WHAT THE TASK ASKS >> In the entries below, find each line with the word "prototype" and pull it out.

TASK MATERIAL >>

....

Lemma run_writeHead (c : Z) (new : Headers) :
  res_writeHead c new (mkWorld (mkResponse code hs None wr fin) t tr ms)
  = (Ok tt,
     mkWorld
       (mkResponse c (merge_headers new hs) (Some (c, merge_headers new hs)) wr fin)
       t (tr ++ [WriteHead c new])%list ms).
Proof. reflexivity. Qed.

Lemma run_write (s : string) :
  res_write s (mkWorld (mkResponse code hs None wr false) t tr ms)
  = (Ok tt,
     mkWorld (mkResponse code hs (Some (code, hs)) (wr ++ [s]) false) t
       (tr ++ [WriteChunk s])%list ms).
Proof. reflexivity. Qed.

Lemma run_write_sent (s : string) :
  res_write s (mkWorld (mkResponse code hs (Some h) wr false) t tr ms)
  = (Ok tt,
     mkWorld (mkResponse code hs (Some h) (wr ++ [s]) false) t
       (tr ++ [WriteChunk s])%list ms).
Proof. reflexivity. Qed.

Lemma run_end :
  res_end (mkWorld (mkResponse code hs None wr false) t tr ms)
  = (Ok tt,
     mkWorld (mkResponse code hs (Some (code, hs)) wr true) t
       (tr ++ [EndResponse])%list ms).
Proof. reflexivity. Qed.

Lemma run_end_sent :
  res_end (mkWorld (mkResponse code hs (Some h) wr false) t tr ms)
  = (Ok tt,
     mkWorld (mkResponse code hs (Some h) wr true) t (tr ++ [EndResponse])%list ms).
Proof. reflexivity. Qed.

Lemma run_now :
  Date_now env (mkWorld (mkResponse code hs (Some h) wr fin) t tr ms)
  = (Ok (now env t), mkWorld (mkResponse code hs (Some h) wr fin) (S t) tr ms).
Proof. reflexivity. Qed.

Lemma run_now_unsent :
  Date_now env (mkWorld (mkResponse code hs None wr fin) t tr ms)
  = (Ok (now env t), mkWorld (mkResponse code hs None wr fin) (S t) tr ms).
Proof. reflexivity. Qed.

Lemma run_call (creds : AwsCreds) (p : BedrockParams) (logging : bool) (r : Response) :
  call_wrapper env creds p logging (mkWorld r t tr ms)
  = (Ok (bedrockWrapper env creds p logging),
     mkWorld r t (tr ++ [Invoke creds p logging])%list ms).
Proof. reflexivity. Qed.

Lemma run_setTimeout (delay : Z) (r : Response) :
  setTimeout delay (mkWorld r t tr ms)
  = (Ok tt, mkWorld r t (tr ++ [ArmTimer delay])%list ms).
Proof. reflexivity. Qed.

Lemma run_clearTimeout (r : Response) :
  clearTimeout (mkWorld r t tr ms) = (Ok tt, mkWorld r t (tr ++ [ClearTimer])%list ms).
Proof. reflexivity. Qed.

Lemma run_detached (callback : M unit) (w : World) :
  detached callback w
  = match callback w with
    | (Ok _, w') => (Ok tt, w')
    | (Err e, w') => (Ok tt, mkWorld (res w') (ticks w') (trace w' ++ [Uncaught e])%list
                               (models w'))
    end.
Proof. unfold detached. destruct (callback w) as [[a|e] w']; reflexivity. Qed.

End Execution.

Section Sending.

Import Express.

Variable env : Environment.

Variables (code : Z) (hs : Headers) (h : Z * Headers) (wr : list string)
  (fin : bool) (t : nat) (tr : list Action) (ms : list JValue).

Lemma run_send (text : string) :
  res_send text (mkWorld (mkResponse code hs None wr false) t tr ms)
  = (Ok tt,
     mkWorld
       (mkResponse code (set_header "Content-Type" (sent_type hs) hs)
          (Some (code, set_header "Content-Type" (sent_type hs) hs))
          (wr ++ [text]) true)
       t
       (tr ++ [SetHeader "Content-Type" (sent_type hs); WriteChunk text; EndResponse])%list
       ms).
Proof.
  unfold res_send. rewrite run_bind, run_get_res. cbv beta iota.
  cbn [res headers].
  rewrite run_bind, run_setHeader. cbv beta iota.
  rewrite run_bind, run_write. cbv beta iota.
  rewrite run_end_sent. now rewrite <- !app_assoc.
Qed.

Lemma run_send_sent (text : string) :
  res_send text (mkWorld (mkResponse code hs (Some h) wr fin) t tr ms)
  = (Err ERR_HTTP_HEADERS_SENT, mkWorld (mkResponse code hs (Some h) wr fin) t tr ms).
Proof. reflexivity. Qed.

End Sending.

Section Json.

Import Express.

Variable env : Environment.

Variables (code : Z) (hs : Headers) (h : Z * Headers) (wr : list string)
  (fin : bool) (t : nat) (tr : list Action) (ms : list JValue).

(** [res.json] on a response without a content type. *)
Lemma run_json (v : JValue) :
  lookup_header "Content-Type" hs = None ->
  res_json env v (mkWorld (mkResponse code hs None wr false) t tr ms)
  = (Ok tt,
     mkWorld
       (mkResponse code
          (set_header "Content-Type" "application/json"
             (set_header "Content-Type" "application/json" hs))
          (Some (code,
                 set_header "Content-Type" "application/json"
                   (set_header "Content-Type" "application/json" hs)))
          (wr ++ [JSON_stringify env v]) true)
       t
       (tr ++ [SetHeader "Content-Type" "application/json";
               SetHeader "Content-Type" "application/json";
               WriteChunk (JSON_stringify env v);
               EndResponse])%list
       ms).
Proof.
  intros Hnone. unfold res_json.
  rewrite run_bind, run_get_res. cbv beta iota. cbn [res headers].
  rewrite Hnone, run_bind, run_setHeader. cbv beta iota.
  rewrite run_send. unfold sent_type.
  assert (Hset : forall hs0 : Headers,
             lookup_header "Content-Type"
               (set_header "Content-Type" "application/json" hs0)
             = Some "application/json").
  { induction hs0 as [|[k v0] rest IH]; cbn [set_header lookup_header].
    - reflexivity.
    - destruct (String.eqb "Content-Type" k) eqn:E; cbn [lookup_header].
      + now rewrite String.eqb_refl.
      + now rewrite E. }
  rewrite Hset. now rewrite <- !app_assoc.
Qed.
(** * Subtitle Loop: transcript index and A-B loop controller

    A shallow embedding of [src/content/transcript.ts] (timestamp parsing
    and formatting, reading the segments from the page, segment queries),
    of the video-control module ([setPlaybackRate] and the [LoopController]
    class), of the keyboard shortcut handler, and of the transcript panel's
    loop, save and rendering handlers.  JavaScript numbers are doubles,
    kept as their exact values: integral ones as [Z], playback times as [Q];
    the divisions of [formatTimestamp] are rounded as IEEE 754 rounds them,
    while the sums of the panel ([start + 5]) are exact.  JavaScript strings
    are lists of ASCII characters. *)

From Stdlib Require Import ZArith QArith Qround Qminmax Qabs Qpower Lia Lqa.
From Stdlib Require Import List Ascii String Bool Sorted.
Import ListNotations.

(** ** Strings *)

Definition str := list ascii.

(** String literal as a list of characters. *)
Definition s (x : string) : str := list_ascii_of_string x.

(** JavaScript white space, restricted to the ASCII range. *)
Definition is_ws (c : ascii) : bool :=
  let n := nat_of_ascii c in
  (n =? 32)%nat || (n =? 9)%nat || (n =? 10)%nat || (n =? 11)%nat
  || (n =? 12)%nat || (n =? 13)%nat.

Fixpoint drop_ws (l : str) : str :=
  match l with
  | c :: r => if is_ws c then drop_ws r else l
  | [] => []
  end.

(** [String.prototype.trim]. *)
Definition trim (l : str) : str := rev (drop_ws (rev (drop_ws l))).

Definition colon : ascii := ":"%char.

(** [String.prototype.split(':')]: an empty string gives [[""]]. *)
Fixpoint split_colon (l : str) : list str :=
  match l with
  | [] => [[]]
  | c :: r =>
      let rest := split_colon r in
      if Ascii.eqb c colon then [] :: rest
      else match rest with
           | h :: t => (c :: h) :: t
           | [] => [[c]]
           end
  end.

Definition is_digit (c : ascii) : bool :=
  let n := nat_of_ascii c in (48 <=? n)%nat && (n <=? 57)%nat.

Definition digit_val (c : ascii) : Z := Z.of_nat (nat_of_ascii c - 48).

Definition digit_char (d : Z) : ascii := ascii_of_nat (48 + Z.to_nat d).

(** Digits of the longest digit prefix, accumulated left to right. *)
Fixpoint digits_acc (l : str) (acc : Z) : Z :=
  match l with
  | c :: r => if is_digit c then digits_acc r (acc * 10 + digit_val c) else acc
  | [] => acc
  end.

(** [parseInt(p, 10)]: leading white space, an optional sign, then the
    longest run of decimal digits; [None] is [NaN] (no digit at all). *)
Definition parseInt (l : str) : option Z :=
  let l1 := drop_ws l in
  let '(sign, l2) :=
    match l1 with
    | c :: r => if Ascii.eqb c "-"%char then ((-1)%Z, r)
                else if Ascii.eqb c "+"%char then (1%Z, r)
                else (1%Z, l1)
    | [] => (1%Z, l1)
    end in
  match l2 with
  | c :: _ => if is_digit c then Some (sign * digits_acc l2 0) else None
  | [] => None
  end%Z.

Definition isNaN (o : option Z) : bool :=
  match o with None => true | Some _ => false end.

....

EXERCISE OUTPUT >>
(** [String.prototype.trim]. *)
(** [String.prototype.split(':')]: an empty string gives [[""]]. *)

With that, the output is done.